*** Opening of Records supplied ***
(* ===== verification/UsbHost.v ===== *)
(** * What the USB host drivers share, [core/drivers/usb/ehci.h] and the common code of the four drivers

    A driver keeps its devices in an array of 256 structures in memory, where the controller
    writes what the devices answer.  Each driver has its own copy of the search through a
    configuration and of the reader of HID reports, written alike; they are here once, and
    each driver's file says how it uses them.  The controller is hardware: its registers, and
    what it does to memory while the code waits, are a parameter. *)

From Stdlib Require Import ZArith Lia String.
From stdpp Require Import base gmap list numbers.
From S2P Require Import Prelude Memory Ports Alloc.
Open Scope Z_scope.
Set Default Goal Selector "!".

(** The packed structures, by the offsets of their members. *)
Definition SIZEOF_DEVICE_DESC : Z := 18.
Definition SIZEOF_CONFIG_DESC : Z := 9.
Definition SIZEOF_INTERFACE_DESC : Z := 9.
Definition SIZEOF_ENDPOINT_DESC : Z := 7.
Definition SIZEOF_HID_DESC : Z := 9.
Definition bMaxPacketSize0 : Z := 7.
Definition wTotalLength : Z := 2.
Definition bNumInterfaces : Z := 4.
Definition bNumEndpoints : Z := 4.
Definition bInterfaceClass : Z := 5.
Definition bInterfaceSubClass : Z := 6.
Definition bInterfaceProtocol : Z := 7.
Definition bEndpointAddress : Z := 2.
Definition wMaxPacketSize : Z := 4.
Definition wReportDescriptorLength : Z := 7.

(** The members of a device: [type], [slot_id] and so on; the pointer at the end is the
    driver's own. *)
Definition d_type : Z := 0.
Definition d_slot_id : Z := 1.
Definition d_port_id : Z := 2.
Definition d_speed : Z := 3.
Definition d_class : Z := 4.
Definition d_subclass : Z := 5.
Definition d_protocol : Z := 6.
Definition d_max_packet_size : Z := 7.
Definition d_device_desc : Z := 8.
Definition d_config_desc : Z := 26.
Definition d_interface_desc : Z := 35.
Definition d_ep_desc : Z := 44.
Definition d_hid_desc : Z := 156.
Definition d_report_desc : Z := 165.
Definition d_report_desc_len : Z := 422.
Definition d_pointer : Z := 424.

Definition load_le (n : nat) (a : Z) : M mem Z := bs ← load_bytes n a; mret (le_combine bs).
Definition store_le (n : nat) (a v : Z) : M mem unit := store_bytes a (le_split n v).
(** [*to = *from;] of a structure. *)
Definition copy_struct (n : nat) (to from : Z) : M mem unit := bs ← load_bytes n from; store_bytes to bs.

(** What the controller does in the time of [n] turns of a waiting loop. *)
Class Controller (D : Type) := hw_run : Z → D → mem → D * mem.
(** It writes to memory, but takes none away. *)
Class ControllerLaw (D : Type) `{!Controller D} :=
  hw_keeps : ∀ n d m a, is_Some (m !! a) → is_Some ((hw_run n d m).2 !! a).

(** The state a driver works on: the heap, the hardware, its own variables, how many devices
    it has, and the keyboard and mouse it hands reports to. *)
Record host (A D C I : Type) := mk_host {
  h_heap : A;
  h_hw : D;
  h_ctrl : C;
  device_count : Z;
  h_input : I;
}.
Arguments mk_host {A D C I}.
Arguments h_heap {A D C I}.
Arguments h_hw {A D C I}.
Arguments h_ctrl {A D C I}.
Arguments device_count {A D C I}.
Arguments h_input {A D C I}.

(** ** The reader of HID reports *)

(** [for (j = 0; j < bSize; j++) data |= p[j] << (j * 8);] *)
Fixpoint item_data (n : nat) (p shift data : Z) : M mem Z :=
  match n with
  | O => mret data
  | Datatypes.S n' => b ← load8 p; item_data n' (p + 1) (shift + 8) (Z.lor data (Z.shiftl b shift))
  end.
Definition hid_step (dev report_desc len i : Z) : M mem (Z + unit) :=
  if i <? len then
    b ← load8 (report_desc + i);
    let bSize := Z.land b 0x03 in
    let bType := Z.land (Z.shiftr b 2) 0x03 in
    let bTag := Z.land (Z.shiftr b 4) 0x0F in
    data ← item_data (Z.to_nat bSize) (report_desc + i + 1) 0 0;
    (if (bType =? 1) && (bTag =? 9) then
       if data =? 0x04 then store8 (dev + d_type) 1
       else if data =? 0x02 then store8 (dev + d_type) 2 else mret tt
     else mret tt);;
    mret (inl (u16 (i + (1 + bSize))))
  else mret (inr tt).
(** The index has 16 bits; a report that ends before it wraps is read in as many turns as it has bytes. *)
Definition HID_FUEL : nat := Z.to_nat 65536.
Definition parse_hid_report (dev report_desc len : Z) : M mem unit := iterM HID_FUEL (hid_step dev report_desc len) 0.

Section host.
  Context {A D C I : Type} `{!AllocOps A} `{!HeapData A} `{!Controller D} (fs_kernel_memory : Z).
  Abbreviation S := (host A D C I).

Definition on_heap {B} (m : M A B) : M S B := zoom h_heap (λ a s, mk_host a (h_hw s) (h_ctrl s) (device_count s) (h_input s)) m.
Definition on_hw {B} (m : M D B) : M S B := zoom h_hw (λ d s, mk_host (h_heap s) d (h_ctrl s) (device_count s) (h_input s)) m.
Definition on_input {B} (m : M I B) : M S B := zoom h_input (λ i s, mk_host (h_heap s) (h_hw s) (h_ctrl s) (device_count s) i) m.
Definition set_ctrl (c : C) : M S unit := modify (λ s, mk_host (h_heap s) (h_hw s) c (device_count s) (h_input s)).
Definition one_more_device : M S unit := modify (λ s, mk_host (h_heap s) (h_hw s) (h_ctrl s) (u8 (device_count s + 1)) (h_input s)).
Definition on_ram {B} (m : M mem B) : M S B := on_heap (zoom al_ram (λ r a, al_set_ram r a) m).
Definition ld (n : nat) (a : Z) : M S Z := on_ram (load_le n a).
Definition st (n : nat) (a v : Z) : M S unit := on_ram (store_le n a v).
(** [kernel_memory_alloc(fs_kernel_memory, size, 1)], [kernel_memory_free(fs_kernel_memory, p)] *)
Definition halloc (size : Z) : M S Z := on_heap (al_alloc fs_kernel_memory size 1).
Definition hfree (p : Z) : M S unit := on_heap (al_free fs_kernel_memory p).
(** No byte of the allocator's own data has changed from [m] to [m']. *)
Definition spares (a : A) (m m' : mem) : bool := bool_decide (map_Forall (λ x b, al_held a x = true → m' !! x = Some b) m).
(** A waiting loop, in which the controller runs.  The headers of the heap are in the memory
    it writes to; a controller that changes one of them has destroyed the heap. *)
Definition wait_ms (ms : Z) : M S unit := λ s,
  let '(d, m) := hw_run (ms * 1000) (h_hw s) (al_ram (h_heap s)) in
  if spares (h_heap s) (al_ram (h_heap s)) m
  then Done tt (mk_host (al_set_ram m (h_heap s)) d (h_ctrl s) (device_count s) (h_input s))
  else Stuck Overwritten.
(** [for (i = 0; i < n; i++) { if ((read() & bit) == (set ? bit : 0)) return 1; }] *)
Fixpoint poll_bit (n : nat) (read : M S Z) (bit want : Z) : M S Z :=
  match n with
  | O => mret 0
  | Datatypes.S n' => v ← read; if Z.land v bit =? want then mret 1 else poll_bit n' read bit want
  end.
Definition wait_for_bit (read : M S Z) (bit set timeout_ms : Z) : M S Z :=
  poll_bit (Z.to_nat (timeout_ms * 1000)) read bit (if truthy set then bit else 0).

(** ** The configuration of a device *)

(** [get_descriptor(slot, type, index, language, buffer, length)] of the driver; [config_buf]
    is the array on the stack. *)
Context (get_descriptor : Z → Z → Z → Z → Z → Z → M S Z) (config_buf : Z).

(** The endpoints from the [j]-th on; the offset behind them. *)
Definition endpoint_step (dev iface : Z) (l : Z * Z) : M S (Z * Z + Z) :=
  let '(j, offset) := l in
  n ← ld 1 (iface + bNumEndpoints);
  if j <? n then
    len ← ld 1 (config_buf + offset);
    on_ram (copy_struct 7 (dev + d_ep_desc + SIZEOF_ENDPOINT_DESC * j) (config_buf + offset));;
    mret (inl (j + 1, u16 (offset + len)))
  else mret (inr offset).
(** The interface at [offset] is a HID device: what the driver keeps of it. *)
Definition take_interface (slot dev iface offset : Z) : M S unit :=
  c ← ld 1 (iface + bInterfaceClass); st 1 (dev + d_class) c;;
  c ← ld 1 (iface + bInterfaceSubClass); st 1 (dev + d_subclass) c;;
  c ← ld 1 (iface + bInterfaceProtocol); st 1 (dev + d_protocol) c;;
  on_ram (copy_struct 9 (dev + d_interface_desc) iface);;
  offset ← iterM 256 (endpoint_step dev iface) (0, offset);
  let hid := config_buf + offset in
  on_ram (copy_struct 9 (dev + d_hid_desc) hid);;
  n ← ld 2 (hid + wReportDescriptorLength);
  get_descriptor slot 0x22 0 0 (dev + d_report_desc) n;;
  n ← ld 2 (hid + wReportDescriptorLength);
  st 2 (dev + d_report_desc_len) n;;
  on_ram (parse_hid_report dev (dev + d_report_desc) n).
(** The interfaces from the [i]-th on, up to the first HID device. *)
Definition interface_step (slot dev : Z) (l : Z * Z) : M S (Z * Z + unit) :=
  let '(i, offset) := l in
  n ← ld 1 (dev + d_config_desc + bNumInterfaces);
  if i <? n then
    let iface := config_buf + offset in
    len ← ld 1 iface;
    let offset := u16 (offset + len) in
    c ← ld 1 (iface + bInterfaceClass);
    if c =? 0x03 then take_interface slot dev iface offset;; mret (inr tt)
    else mret (inl (i + 1, offset))
  else mret (inr tt).
(** The whole configuration: its length first, then all of it, then its interfaces. *)
Definition read_configuration (slot dev : Z) : M S unit :=
  get_descriptor slot 2 0 0 (dev + d_config_desc) SIZEOF_CONFIG_DESC;;
  n ← ld 2 (dev + d_config_desc + wTotalLength);
  get_descriptor slot 2 0 0 config_buf n;;
  iterM 257 (interface_step slot dev) (0, SIZEOF_CONFIG_DESC).
(** [usb_keyboard_handle_report(data)] or [usb_mouse_interrupt_handler(data, size)], as the
    device is; the bytes of the report they read come from memory. *)
Context (keyboard_report : option (list Z) → M I unit) (mouse_report : list Z → Z → M I unit).
Definition mouse_bytes (size : Z) : nat := if size <? 4 then 0 else if size =? 4 then 3 else 5.
Definition hand_over (kind data size : Z) : M S unit :=
  if kind =? 1 then
    if data =? NULL then on_input (keyboard_report None)
    else r ← on_ram (load_bytes 8 data); on_input (keyboard_report (Some r))
  else if kind =? 2 then r ← on_ram (load_bytes (mouse_bytes size) data); on_input (mouse_report r size)
  else mret tt.
End host.

(** ** The reader, on items *)

(** An item of a report: its type, its tag, and the bytes of its data. *)
Record hid_item := mk_item { it_type : Z; it_tag : Z; it_data : list Z }.
Definition item_ok (it : hid_item) : Prop :=
  0 ≤ it_type it < 4 ∧ 0 ≤ it_tag it < 16 ∧ (length (it_data it) ≤ 3)%nat ∧ Forall is_byte (it_data it).
#[export] Instance item_ok_dec it : Decision (item_ok it).
Proof. unfold item_ok, is_byte. apply _. Defined.
Definition item_bytes (it : hid_item) : list Z :=
  (Z.of_nat (length (it_data it)) + 4 * it_type it + 16 * it_tag it) :: it_data it.
Definition report_bytes (l : list hid_item) : list Z := concat (item_bytes <$> l).
(** What an item makes of the kind of the device: 1 is a keyboard, 2 a mouse. *)
Definition item_kind (it : hid_item) (kind : Z) : Z :=
  if (it_type it =? 1) && (it_tag it =? 9) then
    if le_combine (it_data it) =? 4 then 1 else if le_combine (it_data it) =? 2 then 2 else kind
  else kind.
Definition report_kind (l : list hid_item) (kind : Z) : Z := fold_left (λ k it, item_kind it k) l kind.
*** Close of Records supplied ***
Set down the lines of the listing word for word, from its first line through the line containing "each driver's file". Both of those lines belong in the answer, and no others do.

* Solved problem *
(* ===== verification/UsbHost.v ===== *)
(** * What the USB host drivers share, [core/drivers/usb/ehci.h] and the common code of the four drivers

    A driver keeps its devices in an array of 256 structures in memory, where the controller
    writes what the devices answer.  Each driver has its own copy of the search through a
    configuration and of the reader of HID reports, written alike; they are here once, and
    each driver's file says how it uses them.  The controller is hardware: its registers, and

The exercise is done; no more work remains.